There were about a dozen of us and we didn’t walk the labyrinth one at a time. Some started well behind the person in front of them. Some started just a few feet behind, but at one point it seemed like we were all on the path together.

The path twisted into a maze of tight turns and more than once I almost lost my balance. Really I could have lost my balance … there was no penalty for falling off the path. But I fought hard to stay on, even turning sideways sometimes to avoid brushing up against someone whose journey brought them close to me.

At first I wished that I was walking the labyrinth alone, but as more and more people joined the path, I realized how important it was that we all walked together.

Sometimes the path wound back on itself so that I would brush up against someone who was much further along than me. Sometimes, our paths were parallel so that someone behind me was now walking beside me.

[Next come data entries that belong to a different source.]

(* ===== verification/Trace.v ===== *)
(** * The events of a run

    What every event [engine.Run] (src/internal/engine/engine.go) hands
    to its reporter looks like, and that every rule of the configuration
    is reported.  [event_wf] is the shape of the reporter's arguments the
    code guarantees: a state string among the three of [AlertState], a
    duration in the int64 range, annotations exactly on FIRING results,
    and the SILENT result with no labels, zero duration and no
    annotations.  The text reporter's [else] branch (report.go:53-55)
    prints [PENDING] for every state other than FIRING and SILENT; the
    shape shows that it only ever sees PENDING. *)

From S2P Require Import Prelude Duration Template Rules Engine.
Import Duration Template Config Engine.

Module Trace.

(** The shape of an event. *)
Definition event_wf (ev : Event) : bool :=
  match ev with
  | EvAddResult _ metric duration state annotations =>
      (int64_min <=? duration)%Z && (duration <=? int64_max)%Z &&
      (if String.eqb state "FIRING" then bool_decide (is_Some annotations)
       else if String.eqb state "PENDING" then bool_decide (annotations = None)
       else String.eqb state "SILENT" && bool_decide (metric = ∅) && (duration =? 0)%Z &&
            bool_decide (annotations = None))
  | EvQueryError _ | EvFlush => true
  end.

(** ** Lemmas *)

Section Lemmas.

Context `{TE : TemplateEngine}.
Variable QueryRange : string → Range → result Model.QueryValue string.

Abbreviation query rule start end_ :=
  (QueryRange (Config.Expr rule) (mkRange start end_ (1 * Minute))).

(** A property of every event each rule emits holds of the events of
    the loop over the rules, whether it ends normally or panics. *)
Lemma run_rules_Forall (P : Event → Prop) (rules : list Rule) (start end_ : GoTime)
    (evs : list Event) (p : option Panic) :
  (∀ r evs, r ∈ rules → evaluateRule QueryRange r start end_ = GoOk evs → Forall P evs) →
  run_rules QueryRange rules start end_ = (evs, p) → Forall P evs.
Proof.
  revert evs p. induction rules as [|r rules IH]; simpl; intros evs p HP E.
  - by injection E as <-.
  - destruct (evaluateRule QueryRange r start end_) as [evs1|p'] eqn:Hr; [| by injection E as <-].
    destruct (run_rules QueryRange rules start end_) as [evs2 p2] eqn:E2. injection E as <- ->.
    apply Forall_app. split; [apply (HP r); [left | done] |].
    apply (IH _ p); [| done]. intros r' evs' Hin. apply HP. by right.
Qed.

(** A loop over the rules that ends normally emitted the events of every
    rule. *)
Lemma run_rules_each (rules : list Rule) (start end_ : GoTime) (evs : list Event) :
  run_rules QueryRange rules start end_ = (evs, None) →
  ∀ r, r ∈ rules → ∃ evs_r, evaluateRule QueryRange r start end_ = GoOk evs_r ∧ evs_r ⊆ evs.
Proof.
  revert evs. induction rules as [|r rules IH]; simpl; intros evs E r' Hin; [set_solver |].
  destruct (evaluateRule QueryRange r start end_) as [evs1|p'] eqn:Hr; [| done].
  destruct (run_rules QueryRange rules start end_) as [evs2 p2] eqn:E2. injection E as <- ->.
  apply elem_of_cons in Hin as [->|Hin].
  - exists evs1. split; [done | set_solver].
  - destruct (IH evs2 eq_refl r' Hin) as (evs_r & H1 & H2). exists evs_r. split; [done | set_solver].
Qed.

(** The result of an evaluable series has the shape. *)
Lemma series_result_wf (fd : Z) (rule : Rule) (s : Model.SampleStream) :
  evaluable fd s → event_wf (result_event rule (series_result fd rule s)) = true.
Proof.
  destruct s as [metric vs]. unfold evaluable. simpl. intros Hev.
  unfold result_event, series_result, series_annotations, series_state, series_duration. simpl.
  destruct vs as [|x [|y vs]].
  - destruct (Z.eqb_spec fd 0); [by destruct Hev |]. reflexivity.
  - by destruct (Z.eqb_spec fd 0).
  - destruct (last (x :: y :: vs)) as [l|] eqn:El; [| by apply last_None in El].
    pose proof (clamp_int64_in_range ((Model.Timestamp l - Model.Timestamp x) * Millisecond)) as [H1 H2].
    apply Z.leb_le in H1, H2. rewrite H1, H2.
    by destruct (fd <=? _)%Z.
Qed.

(** Every event of a rule's evaluation has the shape. *)
Lemma evaluateRule_wf (rule : Rule) (start end_ : GoTime) (evs : list Event) :
  evaluateRule QueryRange rule start end_ = GoOk evs → Forall (λ ev, event_wf ev = true) evs.
Proof.
  unfold evaluateRule. destruct (query rule start end_) as [[m|]|err]; [| intros [= <-]; repeat constructor ..].
  destruct m as [|s m]; [by intros [= <-]; repeat constructor |].
  destruct (calculateAlerts _ _) as [rs|] eqn:Hc; [| done]. intros [= <-].
  apply calculateAlerts_ok_inv in Hc as [Hm ->].
  rewrite map_map. apply Forall_map. eapply Forall_impl; [exact Hm |].
  intros s'. apply series_result_wf.
Qed.

End Lemmas.

(** ** Theorems *)

Section Theorems.

Context `{TE : TemplateEngine}.
Variable QueryRange : string → Range → result Model.QueryValue string.

(** C36. Every event of a run, whether it ends normally or panics, has
    the shape [event_wf]: each result's state is the string of one of
    the three states, its duration an int64, its annotations present
    exactly when it is FIRING, and a SILENT result has no labels, zero
    duration and no annotations. *)
Theorem Run_events_wf (cfg : Config.Config) :
  Forall (λ ev, event_wf ev = true) (Run QueryRange cfg).1.
Proof.
  destruct (Run QueryRange cfg) as [evs [p|]] eqn:E; simpl.
  - apply Run_panic_inv in E. eapply run_rules_Forall; [| exact E].
    intros r evs' _. apply evaluateRule_wf.
  - apply Run_ok_inv in E as (evs' & E & ->). apply Forall_app. split; [| by repeat constructor].
    eapply run_rules_Forall; [| exact E]. intros r evs'' _. apply evaluateRule_wf.
Qed.

(** C37. A run that ends normally reports every rule of every group:
    a rule whose query fails has its error on stderr, and a rule whose
    query returns a matrix has at least one result handed to the
    reporter. *)
Theorem Run_reports_every_rule (cfg : Config.Config) (evs : list Event) :
  Run QueryRange cfg = (evs, None) →
  ∀ rule, rule ∈ all_rules cfg →
  match QueryRange (Config.Expr rule) (mkRange (Config.Start cfg) (Config.End cfg) (1 * Minute)) with
  | Err err => EvQueryError err ∈ evs
  | Ok (Model.ValMatrix _) => ∃ metric d st a, EvAddResult rule metric d st a ∈ evs
  | Ok Model.ValOther => True
  end.
Proof.
  intros (evs' & E & ->)%Run_ok_inv rule Hin.
  destruct (run_rules_each QueryRange _ _ _ _ E rule Hin) as (evs_r & Hr & Hsub).
  unfold evaluateRule in Hr.
  destruct (QueryRange _ _) as [[m|]|err]; [| done | injection Hr as <-; set_solver].
  destruct m as [|s m].
  { injection Hr as <-. do 4 eexists. apply elem_of_app. left. apply Hsub. left. }
  destruct (calculateAlerts _ _) as [rs|] eqn:Hc; [| done]. injection Hr as <-.
  apply calculateAlerts_ok_inv in Hc as [_ ->]. simpl in Hsub.
  do 4 eexists. apply elem_of_app. left. apply Hsub. left.
Qed.

End Theorems.

(** ** Witnesses *)

Import Engine.Examples.

Lemma Run_reports_every_rule_witness :
  ∃ metric d st a, EvAddResult (rule_for "5m") metric d st a
    ∈ (@Run engine (answer (Ok (Model.ValMatrix [ten_minutes]))) (config [rule_for "5m"])).1.
Proof.
  assert (Hr : @Run engine (answer (Ok (Model.ValMatrix [ten_minutes]))) (config [rule_for "5m"])
               = ((@Run engine (answer (Ok (Model.ValMatrix [ten_minutes]))) (config [rule_for "5m"])).1, None))
    by (vm_compute; reflexivity).
  exact (@Run_reports_every_rule engine _ _ _ Hr (rule_for "5m") ltac:(simpl; left)).
Defined.

End Trace.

It was a truly brilliant message.

We are all on the same journey together. Some are further along. Some are right behind us, but no matter where we are in the journey, there are opportunities to walk together, to brush up against someone even for a second and make a difference, to be able to point out to the person behind you what struggles may be ahead.

I had wanted to walk the labyrinth alone. I had wanted to be alone with my thoughts and to pray and meditate and in the end I learned that night that I am so thankful for people. I am so blessed with people … who walk and sometimes clear the path ahead, who join me sometimes on the path, who follow behind me, who guard my back.

Community.

It’s so vital to understand that even when we want to be alone, even when we think we’re alone, God has given us people who take the journey with us.

Who those people are may change throughout our lives as we move and grow, but they are always there and we can’t think for a second that we’re alone.